**YOUR INSTRUCTIONS**
Select the lines of the records containing the word "else" and list them.

**EXERCISE DATA**
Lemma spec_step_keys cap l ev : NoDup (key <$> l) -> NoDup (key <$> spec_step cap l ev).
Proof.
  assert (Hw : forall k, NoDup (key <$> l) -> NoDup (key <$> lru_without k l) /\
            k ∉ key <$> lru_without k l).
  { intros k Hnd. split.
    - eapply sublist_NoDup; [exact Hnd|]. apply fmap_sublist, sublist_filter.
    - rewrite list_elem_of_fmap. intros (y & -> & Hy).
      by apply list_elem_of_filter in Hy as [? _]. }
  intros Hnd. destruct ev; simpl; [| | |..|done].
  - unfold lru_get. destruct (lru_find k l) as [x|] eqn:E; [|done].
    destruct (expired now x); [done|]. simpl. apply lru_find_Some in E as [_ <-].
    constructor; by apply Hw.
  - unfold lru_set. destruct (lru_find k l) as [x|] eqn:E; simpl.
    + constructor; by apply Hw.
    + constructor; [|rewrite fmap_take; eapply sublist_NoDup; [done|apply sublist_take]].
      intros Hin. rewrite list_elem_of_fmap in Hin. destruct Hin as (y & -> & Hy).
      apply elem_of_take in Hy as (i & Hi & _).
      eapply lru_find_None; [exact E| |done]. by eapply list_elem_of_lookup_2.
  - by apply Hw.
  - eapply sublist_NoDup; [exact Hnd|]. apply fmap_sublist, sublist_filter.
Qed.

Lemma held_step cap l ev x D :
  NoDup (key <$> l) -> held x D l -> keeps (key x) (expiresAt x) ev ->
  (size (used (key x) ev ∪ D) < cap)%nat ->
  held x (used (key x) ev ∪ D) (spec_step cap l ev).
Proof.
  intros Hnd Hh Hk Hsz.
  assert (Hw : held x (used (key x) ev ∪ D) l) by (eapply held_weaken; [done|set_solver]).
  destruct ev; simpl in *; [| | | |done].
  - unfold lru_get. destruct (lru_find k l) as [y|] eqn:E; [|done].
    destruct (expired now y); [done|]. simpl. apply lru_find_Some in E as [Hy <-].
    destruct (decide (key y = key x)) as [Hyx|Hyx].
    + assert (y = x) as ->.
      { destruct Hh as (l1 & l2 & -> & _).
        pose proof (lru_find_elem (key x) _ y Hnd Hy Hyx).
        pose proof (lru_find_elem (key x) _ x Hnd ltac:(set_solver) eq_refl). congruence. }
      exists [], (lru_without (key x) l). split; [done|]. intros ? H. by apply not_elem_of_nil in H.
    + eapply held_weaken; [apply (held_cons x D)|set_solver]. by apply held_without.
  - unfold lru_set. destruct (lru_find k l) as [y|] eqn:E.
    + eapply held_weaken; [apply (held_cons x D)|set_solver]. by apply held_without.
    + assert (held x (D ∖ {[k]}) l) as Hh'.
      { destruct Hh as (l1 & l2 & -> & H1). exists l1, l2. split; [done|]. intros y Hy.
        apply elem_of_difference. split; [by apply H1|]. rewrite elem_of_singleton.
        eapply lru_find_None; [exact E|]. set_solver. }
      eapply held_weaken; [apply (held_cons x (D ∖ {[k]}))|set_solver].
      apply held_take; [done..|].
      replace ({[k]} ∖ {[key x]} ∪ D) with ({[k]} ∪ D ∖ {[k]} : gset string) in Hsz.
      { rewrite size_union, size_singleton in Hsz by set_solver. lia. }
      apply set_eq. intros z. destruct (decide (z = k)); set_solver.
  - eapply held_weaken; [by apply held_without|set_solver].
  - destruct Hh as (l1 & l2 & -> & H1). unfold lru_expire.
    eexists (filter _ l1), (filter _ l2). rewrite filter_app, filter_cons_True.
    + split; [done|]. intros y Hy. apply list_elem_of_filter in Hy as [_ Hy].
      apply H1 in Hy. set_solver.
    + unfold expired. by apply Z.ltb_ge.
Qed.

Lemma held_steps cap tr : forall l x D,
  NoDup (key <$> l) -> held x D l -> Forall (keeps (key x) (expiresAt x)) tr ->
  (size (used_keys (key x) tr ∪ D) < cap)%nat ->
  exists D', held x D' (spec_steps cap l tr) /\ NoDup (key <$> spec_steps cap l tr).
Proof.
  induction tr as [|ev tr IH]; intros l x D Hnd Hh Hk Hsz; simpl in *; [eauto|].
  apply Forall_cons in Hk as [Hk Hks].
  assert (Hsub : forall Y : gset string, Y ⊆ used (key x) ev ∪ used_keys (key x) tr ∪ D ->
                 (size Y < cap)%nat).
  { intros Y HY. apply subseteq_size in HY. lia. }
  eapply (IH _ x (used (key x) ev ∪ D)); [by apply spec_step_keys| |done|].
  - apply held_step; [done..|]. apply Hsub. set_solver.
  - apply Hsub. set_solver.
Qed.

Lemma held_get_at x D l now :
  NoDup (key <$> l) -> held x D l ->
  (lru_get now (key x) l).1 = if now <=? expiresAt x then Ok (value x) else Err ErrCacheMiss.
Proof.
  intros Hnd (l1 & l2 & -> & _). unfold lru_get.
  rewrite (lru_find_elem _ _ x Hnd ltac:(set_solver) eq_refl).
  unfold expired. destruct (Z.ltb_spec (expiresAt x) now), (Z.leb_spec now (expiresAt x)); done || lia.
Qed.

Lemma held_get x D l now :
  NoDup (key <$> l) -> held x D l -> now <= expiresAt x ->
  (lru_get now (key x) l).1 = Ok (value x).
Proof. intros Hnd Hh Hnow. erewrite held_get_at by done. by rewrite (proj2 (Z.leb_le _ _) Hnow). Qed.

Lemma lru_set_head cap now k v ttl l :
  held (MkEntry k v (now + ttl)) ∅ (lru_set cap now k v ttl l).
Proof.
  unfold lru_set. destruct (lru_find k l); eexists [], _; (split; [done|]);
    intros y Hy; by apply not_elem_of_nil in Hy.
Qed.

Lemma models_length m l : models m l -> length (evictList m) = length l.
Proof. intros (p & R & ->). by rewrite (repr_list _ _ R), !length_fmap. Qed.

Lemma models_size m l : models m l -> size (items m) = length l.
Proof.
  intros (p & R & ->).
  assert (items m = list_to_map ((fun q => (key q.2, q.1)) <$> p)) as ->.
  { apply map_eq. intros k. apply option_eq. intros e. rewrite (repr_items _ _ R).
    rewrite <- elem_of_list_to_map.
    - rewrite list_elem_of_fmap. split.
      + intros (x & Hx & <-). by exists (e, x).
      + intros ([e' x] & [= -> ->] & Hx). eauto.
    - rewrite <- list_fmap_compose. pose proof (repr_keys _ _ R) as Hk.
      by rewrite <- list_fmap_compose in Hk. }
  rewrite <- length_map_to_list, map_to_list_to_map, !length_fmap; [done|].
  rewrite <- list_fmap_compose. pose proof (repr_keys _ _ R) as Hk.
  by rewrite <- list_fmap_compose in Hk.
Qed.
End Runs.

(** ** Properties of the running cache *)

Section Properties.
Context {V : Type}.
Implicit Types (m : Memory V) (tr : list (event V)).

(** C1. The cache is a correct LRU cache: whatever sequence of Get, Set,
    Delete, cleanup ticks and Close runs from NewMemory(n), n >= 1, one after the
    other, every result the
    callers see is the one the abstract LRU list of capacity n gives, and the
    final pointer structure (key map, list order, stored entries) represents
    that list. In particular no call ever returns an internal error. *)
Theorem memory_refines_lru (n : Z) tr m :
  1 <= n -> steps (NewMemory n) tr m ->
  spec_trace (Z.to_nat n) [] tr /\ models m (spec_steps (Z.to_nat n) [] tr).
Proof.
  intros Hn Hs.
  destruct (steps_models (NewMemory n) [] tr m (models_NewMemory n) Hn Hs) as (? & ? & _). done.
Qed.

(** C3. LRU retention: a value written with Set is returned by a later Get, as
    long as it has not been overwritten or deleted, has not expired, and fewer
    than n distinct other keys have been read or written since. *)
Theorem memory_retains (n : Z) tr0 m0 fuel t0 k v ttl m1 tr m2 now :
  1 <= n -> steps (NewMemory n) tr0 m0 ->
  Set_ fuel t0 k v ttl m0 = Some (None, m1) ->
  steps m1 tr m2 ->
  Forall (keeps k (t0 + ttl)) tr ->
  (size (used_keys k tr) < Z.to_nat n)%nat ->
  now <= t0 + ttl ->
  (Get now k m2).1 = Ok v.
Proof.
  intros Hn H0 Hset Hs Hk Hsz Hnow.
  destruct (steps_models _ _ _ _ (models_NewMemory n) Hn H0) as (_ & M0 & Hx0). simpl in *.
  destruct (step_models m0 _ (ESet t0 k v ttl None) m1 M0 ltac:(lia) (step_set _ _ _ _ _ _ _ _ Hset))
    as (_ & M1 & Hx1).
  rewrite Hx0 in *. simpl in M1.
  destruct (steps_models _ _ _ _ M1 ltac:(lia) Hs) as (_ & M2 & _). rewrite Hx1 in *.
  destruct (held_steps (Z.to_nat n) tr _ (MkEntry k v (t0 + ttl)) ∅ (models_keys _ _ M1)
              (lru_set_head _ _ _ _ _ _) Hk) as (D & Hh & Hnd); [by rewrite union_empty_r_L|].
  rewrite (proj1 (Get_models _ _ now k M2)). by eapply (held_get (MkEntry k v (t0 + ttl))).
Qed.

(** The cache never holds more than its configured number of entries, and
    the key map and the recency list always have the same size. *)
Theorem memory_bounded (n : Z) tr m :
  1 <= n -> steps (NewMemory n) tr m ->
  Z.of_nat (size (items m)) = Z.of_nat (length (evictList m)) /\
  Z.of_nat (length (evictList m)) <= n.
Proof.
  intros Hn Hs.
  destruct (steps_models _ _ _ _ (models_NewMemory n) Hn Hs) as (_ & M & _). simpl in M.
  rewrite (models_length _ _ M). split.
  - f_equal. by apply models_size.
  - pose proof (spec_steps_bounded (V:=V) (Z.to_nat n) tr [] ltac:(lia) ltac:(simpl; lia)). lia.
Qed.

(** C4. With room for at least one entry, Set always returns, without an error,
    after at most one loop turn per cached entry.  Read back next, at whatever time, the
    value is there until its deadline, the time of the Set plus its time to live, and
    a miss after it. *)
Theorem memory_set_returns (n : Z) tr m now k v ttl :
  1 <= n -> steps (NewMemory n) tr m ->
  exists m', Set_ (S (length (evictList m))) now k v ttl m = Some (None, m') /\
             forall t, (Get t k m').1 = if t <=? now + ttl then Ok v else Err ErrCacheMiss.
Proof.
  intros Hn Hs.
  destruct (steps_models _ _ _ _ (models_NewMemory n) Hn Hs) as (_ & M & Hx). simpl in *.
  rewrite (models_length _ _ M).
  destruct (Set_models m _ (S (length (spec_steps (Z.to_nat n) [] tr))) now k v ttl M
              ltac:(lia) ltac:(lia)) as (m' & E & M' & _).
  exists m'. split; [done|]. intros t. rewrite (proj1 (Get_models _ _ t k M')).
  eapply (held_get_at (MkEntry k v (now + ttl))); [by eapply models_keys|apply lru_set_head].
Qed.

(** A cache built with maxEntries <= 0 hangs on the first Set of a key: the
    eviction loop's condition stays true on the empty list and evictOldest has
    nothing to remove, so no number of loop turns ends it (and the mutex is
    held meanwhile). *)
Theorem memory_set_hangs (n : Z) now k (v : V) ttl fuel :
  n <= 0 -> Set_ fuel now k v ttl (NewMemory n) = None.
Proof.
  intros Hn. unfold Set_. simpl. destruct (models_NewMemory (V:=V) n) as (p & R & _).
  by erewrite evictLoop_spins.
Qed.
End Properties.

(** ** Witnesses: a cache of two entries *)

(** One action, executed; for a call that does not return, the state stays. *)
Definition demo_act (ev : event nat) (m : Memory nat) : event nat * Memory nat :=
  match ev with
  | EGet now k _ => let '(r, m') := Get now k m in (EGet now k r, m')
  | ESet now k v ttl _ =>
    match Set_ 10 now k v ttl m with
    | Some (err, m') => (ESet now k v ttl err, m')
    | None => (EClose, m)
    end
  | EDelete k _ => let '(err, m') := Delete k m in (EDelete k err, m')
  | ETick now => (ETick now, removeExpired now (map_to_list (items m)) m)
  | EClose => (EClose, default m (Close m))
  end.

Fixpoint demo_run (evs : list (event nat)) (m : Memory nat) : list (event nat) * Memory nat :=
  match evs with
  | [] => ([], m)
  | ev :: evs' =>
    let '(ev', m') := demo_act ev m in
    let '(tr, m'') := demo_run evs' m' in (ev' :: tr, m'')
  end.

**EXERCISE OUTPUT**
  (lru_get now (key x) l).1 = if now <=? expiresAt x then Ok (value x) else Err ErrCacheMiss.
             forall t, (Get t k m').1 = if t <=? now + ttl then Ok v else Err ErrCacheMiss.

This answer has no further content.